Work to complete:
Among the records below, find the lines containing "Types" and state only how many there are.

Exercise material:
(* ===== verification/Background.v ===== *)
(** * Background work

    The periodic fsync and the goroutine that builds the hint of a rotated
    file, as steps that may come between any two client operations. *)

From S2P Require Import Prelude Bytes Record Datafile Hint Manifest Index Store StoreInv.
From S2P Require Import WritePath Ops.

Local Open Scope Z_scope.
Local Open Scope gokv_scope.

Section background.
Context {I : Type} `{KeyIndexSpec I}.
Implicit Types (s : store I) (L : logs) (M : newest).

(** Changes to the directory that spare the data files. *)
Lemma store_ok_fs s L M w' : store_ok s L M ->
  (forall id, w_fs w' !! dataPath id = w_fs (st_w s) !! dataPath id) -> store_ok (set_w w' s) L M.
Proof.
  intros [[Hix Hfiles Hdom Hact Hfresh] Hlive Hseq Htot] Hfs. split; [|done..].
  split; [done| |done|done|].
  - intros id rs HL. simpl. unfold file_inv. rewrite Hfs. by apply Hfiles.
  - destruct Hfresh as [Hn Hlt]. split; [done|]. intros id Hid. simpl. rewrite Hfs. by apply Hlt.
Qed.

Lemma store_ok_tasks ids s L M : store_ok s L M -> store_ok (set_tasks ids s) L M.
Proof. intros [Hinv Hlive Hseq Htot]. split; [by apply set_tasks_inv|done..]. Qed.

Lemma store_ok_dirty b s L M : store_ok s L M -> store_ok (set_dirty b s) L M.
Proof. intros [Hinv Hlive Hseq Htot]. split; [by apply set_dirty_inv|done..]. Qed.

Lemma run_task_wp s L M : store_ok s L M ->
  wp run_task
    (fun _ s' => store_ok s' L M /\ (exists ids w', s' = set_tasks ids (set_w w' s)) /\
       (w_faults (st_w s) = [] -> w_faults (st_w s') = []))
    (fun _ _ => False) s.
Proof.
  intros Hok. unfold run_task. apply wp_bind, wp_get. destruct (st_tasks s) as [|id ids].
  { apply wp_ret. split; [done|]. split; [|done]. exists (st_tasks s), (st_w s). by destruct s. }
  apply wp_bind, wp_modify, wp_ignore, wp_io.
  destruct (buildHint_frame id (st_w (set_tasks ids s))) as [Hfs Hflt].
  assert (Hpost : store_ok (set_w (buildHint id (st_w s)).2 (set_tasks ids s)) L M).
  { apply store_ok_fs; [by apply store_ok_tasks|]. intros id'. apply Hfs;
      [apply dataPath_hintPath|apply not_eq_sym, hintTmp_dataPath]. }
  unfold wp. simpl in *. destruct (buildHint id (st_w s)) as [[[]|e] w']; simpl in *;
    (split; [exact Hpost|]; split; [|exact Hflt]); by exists ids, w'.
Qed.

(** fsync leaves everything the client can see alone, and a clean store has
    all of its records on stable storage. *)
Lemma Sync_wp s L M : store_ok s L M ->
  wp Sync
    (fun _ s' => store_ok s' L M /\ st_dirty s' = false /\ (sync_inv s L -> all_flushed s' L) /\
       (exists b w', s' = set_dirty b (set_w w' s)) /\
       (w_faults (st_w s) = [] -> w_faults (st_w s') = []))
    (fun _ s' => w_faults (st_w s) <> [] /\ store_ok s' L M) s.
Proof.
  intros Hok. unfold Sync. apply wp_bind, wp_get.
  pose proof (si_active _ _ _ (ok_inv _ _ _ Hok)) as (a & d & rs & Ha & HL & Hd & _).
  rewrite Ha. destruct (st_dirty s) eqn:Ed; cbn [negb].
  2:{ apply wp_ret. split; [done|]. split; [done|]. split; [intros Hs id rs' HL'; apply Hs; auto|].
      split; [|done]. exists false, (st_w s). destruct s. simpl in *. by subst. }
  apply wp_bind, (wp_get_active _ _ _ a d Ha Hd), wp_bind.
  eapply wp_mono; [by apply (df_sync_wp s L M a rs d); [apply Hok|..]| |].
  - intros [] s1 (w1 & -> & Hinv1 & Hstep & Hfl). apply wp_modify.
    assert (Hok1 : store_ok (set_w w1 s) L M) by (destruct Hok; by split).
    split; [by apply store_ok_dirty|]. split; [done|]. split; [|split].
    + intros Hs id rs' HL'. simpl. destruct (decide (id = a)) as [->|Hne].
      * rewrite HL in HL'. by injection HL' as <-.
      * apply (ws_sync _ _ _ _ _ Hstep Hs); [done|]. left. simpl. congruence.
    + by exists false, w1.
    + apply (ws_faults _ _ _ _ _ Hstep).
  - intros e s1 (Hf & w1 & -> & Hinv1 & _). split; [done|]. destruct Hok. by split.
Qed.

End background.
(** The directory and the logs after the files [ids] have been loaded: only the
    last file may have changed, and only if it had no hint. *)
Record loaded (fs : gmap bytes file) (D : logs) (ids : list Z) (max : Z)
  (fs' : gmap bytes file) L (a : rec_acc) : Prop := {
  lo_same : forall name,
    (forall id, last ids = Some id -> has_hint fs id = false -> name <> dataPath id) ->
    fs' !! name = fs !! name;
  lo_last : forall id, last ids = Some id -> has_hint fs id = false ->
    exists f f', fs !! dataPath id = Some f /\ fs' !! dataPath id = Some f' /\
      mended_file true f (log_of D id) f';
  lo_logs : forall id, id ∈ ids ->
    L !! id = Some (kept (has_hint fs id) (bool_decide (last ids = Some id)) (log_of D id));
  lo_reuse : forall id, ra_reuse a = Some id ->
    last ids = Some id /\ has_hint fs id = false /\ log_size (log_of L id) < max
}.
(** The reply a map gives; the pairs of a range are determined by being
    sorted and being those of the map. *)
Definition answers (m : gmap bytes bytes) (c : cmd) (r : reply) : Prop :=
  match c with
  | CPut _ k v => r = RDone (refuse (put_error k v))
  | CBatch _ ks vs => r = RDone (refuse (batch_refusal ks vs))
  | CDelete _ k => r = RDone (refuse (delete_refusal m k))
  | CGet k => r = RValue (lookup_reply m k)
  | CScan start end_ limit => exists l, range_of m start end_ l /\
      r = RPairs (Ok tt, if 0 <? limit then take (Z.to_nat limit) l else l)
  | CLen => r = RLen (i64 (Z.of_nat (size m)))
  | CSync | CHint => r = RDone (Ok tt)
  end.

(** The map afterwards. *)
Definition after (m : gmap bytes bytes) (c : cmd) : gmap bytes bytes :=
  match c with
  | CPut _ k v => if put_error k v then m else <[k := v]> m
  | CBatch _ ks vs => if batch_refusal ks vs then m else foldl put_pair m (zip ks vs)
  | CDelete _ k => if delete_refusal m k then m else delete k m
  | _ => m
  end.

Inductive history (m : gmap bytes bytes) : list cmd -> list reply -> gmap bytes bytes -> Prop :=
| history_nil : history m [] [] m
| history_cons c r cs rs m' :
    answers m c r -> history (after m c) cs rs m' -> history m (c :: cs) (r :: rs) m'.

(** What a command may use up, and what it must respect. *)
Definition cost (c : cmd) : Z :=
  match c with
  | CPut _ _ _ | CDelete _ _ => 1
  | CBatch _ ks _ => zlen ks
  | _ => 0
  end.
Definition costs (cs : list cmd) : Z := zsum cost cs.

Definition cmd_ok (c : cmd) : Prop :=
  match c with
  | CPut now _ _ | CDelete now _ => is_i64 now
  | CBatch now ks vs => is_i64 now /\ log_size (batch_records now ks vs) < 2 ^ 32
  | _ => True
  end.

Lemma cost_nonneg c : 0 <= cost c.
Proof. destruct c; simpl; try lia. apply zlen_nonneg. Qed.

Lemma costs_nonneg cs : 0 <= costs cs.
Proof.
  induction cs as [|c cs IH]; [done|]. unfold costs in *. simpl. pose proof (cost_nonneg c). lia.
Qed.

Section engine.
Context {I : Type} `{KeyIndexSpec I}.
Implicit Types (s : store I) (L : logs) (M : newest) (m : gmap bytes bytes).

Definition exec (c : cmd) (s : store I) : reply * store I :=
  match c with
  | CPut now k v => let out := Put now k v s in (RDone out.1, out.2)
  | CBatch now ks vs => let out := BatchPut now ks vs s in (RDone out.1, out.2)
  | CDelete now k => let out := Delete now k s in (RDone out.1, out.2)
  | CGet k => let out := Get (fun _ s => s) k s in (RValue out.1, out.2)
  | CScan start end_ limit => let out := ScanSlice start end_ limit s in (RPairs out.1, out.2)
  | CLen => (RLen (Len s), s)
  | CSync => let out := Sync s in (RDone out.1, out.2)
  | CHint => let out := run_task s in (RDone out.1, out.2)
  end.

Fixpoint exec_all (cs : list cmd) (s : store I) : list reply * store I :=
  match cs with
  | [] => ([], s)
  | c :: cs' => let out := exec c s in
                let rest := exec_all cs' out.2 in (out.1 :: rest.1, rest.2)
  end.
Lemma kv_delete_dead M k r : M !! k = Some r -> tombstone r = true -> kv (delete k M) = kv M.
Proof.
  intros Hk Ht. apply map_eq. intros k'. rewrite !kv_lookup.
  destruct (decide (k' = k)) as [->|Hne]; [|by rewrite lookup_delete_ne].
  rewrite lookup_delete_eq, Hk. simpl. unfold live_value. by rewrite Ht.
Qed.

(** One entry of the index is moved to a copy of its record. *)
Lemma mid_repoint s L M k e mv r : mid s L M -> view s !! k = Some e ->
  locates L k e r -> locates L k mv (strip_batch r) ->
  exists M', mid (set_idx (idx_set k mv (st_idx s)) s) L M' /\ kv M' = kv M.
Proof.
  intros [Hinv [Hl1 Hl2] [Hu Hb]] Hk He Hmv. pose proof (si_index _ _ _ Hinv) as [Hwf Hv].
  pose proof (Hv k) as Hk'. rewrite Hk in Hk'. destruct (M !! k) as [r0|] eqn:Em; [|done].
  pose proof (locates_unique _ _ _ _ _ _ _ _ Hinv Hk' He) as ->.
  destruct (index_store_ok (st_idx s) L M k mv (strip_batch r) (conj Hwf Hv) Hmv) as [Hix' Hview].
  rewrite (idx_get_ok _ k Hwf), Hk in Hix', Hview.
  exists (<[k := strip_batch r]> M). split; [|apply (kv_same_live M k r _ Em), live_value_strip].
  assert (Hsz : e_size mv = e_size e /\ e_tomb mv = e_tomb e).
  { destruct Hmv as (_ & _ & -> & -> & _), He as (_ & _ & -> & -> & _).
    rewrite !zlen_encode. unfold tombstone. simpl. by rewrite clear_flags_tombstone. }
  destruct Hsz as [Hsz Htm]. split.
  - destruct Hinv. by split.
  - unfold live_inv. simpl. rewrite Hview, !(map_sum_update _ _ _ e) by done.
    unfold live_size, live_one. rewrite Hsz, Htm.
    split; [rewrite Hl1|rewrite Hl2]; f_equal; unfold live_size, live_one; lia.
  - split; [done|]. intros k' r' Hr'. destruct (decide (k' = k)) as [->|Hne].
    + rewrite lookup_insert_eq in Hr'. injection Hr' as <-. exact (Hb k r Em).
    + rewrite lookup_insert_ne in Hr' by done. by apply (Hb k').
Qed.

(** The entry of a deleted key is dropped. *)
Lemma mid_retire s L M k e : mid s L M -> view s !! k = Some e -> e_tomb e = true ->
  exists M', mid (set_idx (idx_delete k (st_idx s)) s) L M' /\ kv M' = kv M.
Proof.
  intros [Hinv [Hl1 Hl2] [Hu Hb]] Hk Ht. pose proof (si_index _ _ _ Hinv) as [Hwf Hv].
  pose proof (Hv k) as Hk'. rewrite Hk in Hk'. destruct (M !! k) as [r|] eqn:Em; [|done].
  destruct (idx_delete_ok (st_idx s) k Hwf) as [Hwf' Hview].
  exists (delete k M). split.
  2:{ apply (kv_delete_dead M k r Em). destruct Hk' as (_ & _ & E & _). by rewrite <- E. }
  split.
  - destruct Hinv as [_ ? ? ? ?]. split; try done. split; [done|]. intros k'. simpl. rewrite Hview.
    destruct (decide (k' = k)) as [->|Hne]; [by rewrite !lookup_delete_eq|].
    rewrite !lookup_delete_ne by done. apply Hv.
  - unfold live_inv. simpl. rewrite Hview, Hl1, Hl2, (map_sum_delete live_size _ k e Hk), (map_sum_delete live_one _ k e Hk).
    unfold live_size, live_one. rewrite Ht. by rewrite !Z.add_0_l.
  - split; [done|]. intros k' r' [_ Hr']%lookup_delete_Some. by apply (Hb k').
Qed.

Section move.
Context (mgd : gset Z) (ids : list Z) (Hdisj : forall id, id ∈ ids -> id ∉ mgd).

(** What is left to do: items to repoint and entries to retire. *)
Record moving s L M (todo : list ((bytes * entry) * entry)) (ret : list (bytes * entry)) : Prop := {
  mv_hold : hold mgd (list_to_set ids) s L M;
  mv_covered : forall k e, view s !! k = Some e -> e_fileID e ∈ mgd -> (k, e) ∈ todo.*1 ++ ret;
  mv_todo : Forall (fun p => e_fileID p.1.2 ∈ mgd /\ moved_to L ids p.1 p.2) todo;
  mv_ret : Forall (fun it => e_fileID it.2 ∈ mgd /\ e_tomb it.2 = true) ret;
  mv_keys : NoDup (todo.*1 ++ ret).*1
}.

Definition move_state todo ret s : Prop := exists L M, moving s L M todo ret.

Lemma moving_pause p s todo ret : move_state todo ret s ->
  move_state todo ret (env p s) /\ st_nextID s <= st_nextID (env p s) <= st_nextID s + B.
Proof.
  clear Hdisj. intros (L & M & [Hh Hcov Htd Hrt Hkeys]).
  destruct (hold_pause calm P B env p _ _ s L M Hbenign Hh) as (L' & M' & Hh' & Hq & _).
  split; [|apply (qu_next _ _ _ _ _ _ _ Hq)]. exists L', M'. split; try done.
  - intros k e Hk Hin. apply Hcov; [|done]. apply (qu_index _ _ _ _ _ _ _ Hq k e Hk). set_solver.
  - apply (Forall_impl _ _ _ Htd). intros [it mv] [Hm (r & H1 & H2 & H3)]. split; [done|].
    exists r. split; [|split; [|done]]; (eapply locates_same; [apply (qu_logs _ _ _ _ _ _ _ Hq)|done]).
    + simpl in Hm. set_solver.
    + simpl in *. set_solver.
Qed.

(** Keys are unique, so an entry still in the merge set is the one recorded. *)
Lemma covered_unique s L M todo ret k e e0 : moving s L M todo ret -> (k, e0) ∈ todo.*1 ++ ret ->
  view s !! k = Some e -> e_fileID e ∈ mgd -> e = e0.
Proof.
  intros Hmv H0' Hk Hm. pose proof (mv_covered _ _ _ _ _ Hmv k e Hk Hm) as H1'.
  pose proof (mv_keys _ _ _ _ _ Hmv) as Hnd.
  apply list_elem_of_lookup in H0' as [i Hi]. apply list_elem_of_lookup in H1' as [j Hj].
  assert (i = j) as ->.
  { eapply (NoDup_lookup _ _ _ k Hnd); rewrite list_lookup_fmap; [by rewrite Hi|by rewrite Hj]. }
  rewrite Hi in Hj. by injection Hj as ->.
Qed.

Lemma hold_index s L M M' ix : hold mgd (list_to_set ids) s L M ->
  mid (set_idx ix s) L M' -> kv M' = kv M -> hold mgd (list_to_set ids) (set_idx ix s) L M'.
Proof. intros [_ HP ? ? ? ?] Hmid Hkv. split; try done. by rewrite Hkv. Qed.

(** An item that is no longer in the merge set needs no work. *)
Lemma moving_skip s L M p todo ret : moving s L M (p :: todo) ret ->
  (forall e, view s !! p.1.1 = Some e -> e_fileID e ∉ mgd) -> moving s L M todo ret.
Proof.
  intros [Hh Hcov Htd Hrt Hkeys] Hn. apply Forall_cons in Htd as [_ Htd].
  simpl in Hkeys. apply NoDup_cons in Hkeys as [_ Hkeys]. split; try done.
  intros k e Hk Hm. specialize (Hcov k e Hk Hm). simpl in Hcov.
  apply elem_of_cons in Hcov as [E|Hcov]; [|done]. exfalso. apply (Hn e); [|done]. by rewrite <- E.
Qed.

Lemma move_repoint p todo ret s : move_state (p :: todo) ret s -> move_state todo ret (repoint s p).
Proof.
  intros (L & M & Hmv). pose proof (mv_hold _ _ _ _ _ Hmv) as Hh.
  pose proof (md_inv _ _ _ (hd_mid _ _ _ _ _ _ _ Hh)) as Hinv.
  pose proof (si_index _ _ _ Hinv) as [Hwf _].
  pose proof (mv_todo _ _ _ _ _ Hmv) as Htd. apply Forall_cons in Htd as [(Hm & r & H1' & H2 & H3) Htd].
  destruct p as [[k e0] mv]. cbn [fst snd] in *.
  assert (Hin0 : (k, e0) ∈ ((k, e0, mv) :: todo).*1 ++ ret) by (left).
  unfold repoint. cbn [fst snd].
  assert (Hsz : e_size mv <> 0).
  { destruct H2 as (_ & _ & _ & -> & _). pose proof (zlen_encode_pos (strip_batch r)). lia. }
  destruct (Z.eqb_spec (e_size mv) 0); [done|]. rewrite (idx_get_ok _ _ Hwf).
  destruct (view s !! k) as [ent|] eqn:Ek.
  2:{ exists L, M. eapply moving_skip; [exact Hmv|]. simpl. intros e Hk. congruence. }
  destruct (decide (e_fileID ent ∈ mgd)) as [Hin|Hnin].
  2:{ destruct (_ && _) eqn:Ec.
      - apply andb_prop in Ec as [_ E%Z.eqb_eq]. by rewrite E in Hnin.
      - exists L, M. eapply moving_skip; [exact Hmv|]. simpl. intros e Hk. congruence. }
  pose proof (covered_unique _ _ _ _ _ _ _ _ Hmv Hin0 Ek Hin) as ->.
  rewrite !Z.eqb_refl. cbn [andb].
  destruct (mid_repoint s L M k e0 mv r (hd_mid _ _ _ _ _ _ _ Hh) Ek H1' H2) as (M' & Hmid' & Hkv).
  assert (Hmvm : e_fileID mv ∉ mgd) by (by apply Hdisj).
  destruct (idx_set_ok (st_idx s) k mv Hwf) as [_ Hview]; [eauto|].
  exists L, M'. destruct Hmv as [_ Hcov _ Hrt Hkeys]. simpl in Hkeys. apply NoDup_cons in Hkeys as [Hnk Hkeys].
  split; try done; [by apply (hold_index s L M)|].
  intros k' e' Hk' Hm'. simpl in Hk'. rewrite Hview in Hk'.
  destruct (decide (k' = k)) as [->|Hne]; [rewrite lookup_insert_eq in Hk'; congruence|].
  rewrite lookup_insert_ne in Hk' by done. specialize (Hcov k' e' Hk' Hm'). simpl in Hcov.
  apply elem_of_cons in Hcov as [E|Hcov]; [congruence|done].
Qed.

Written solution:
2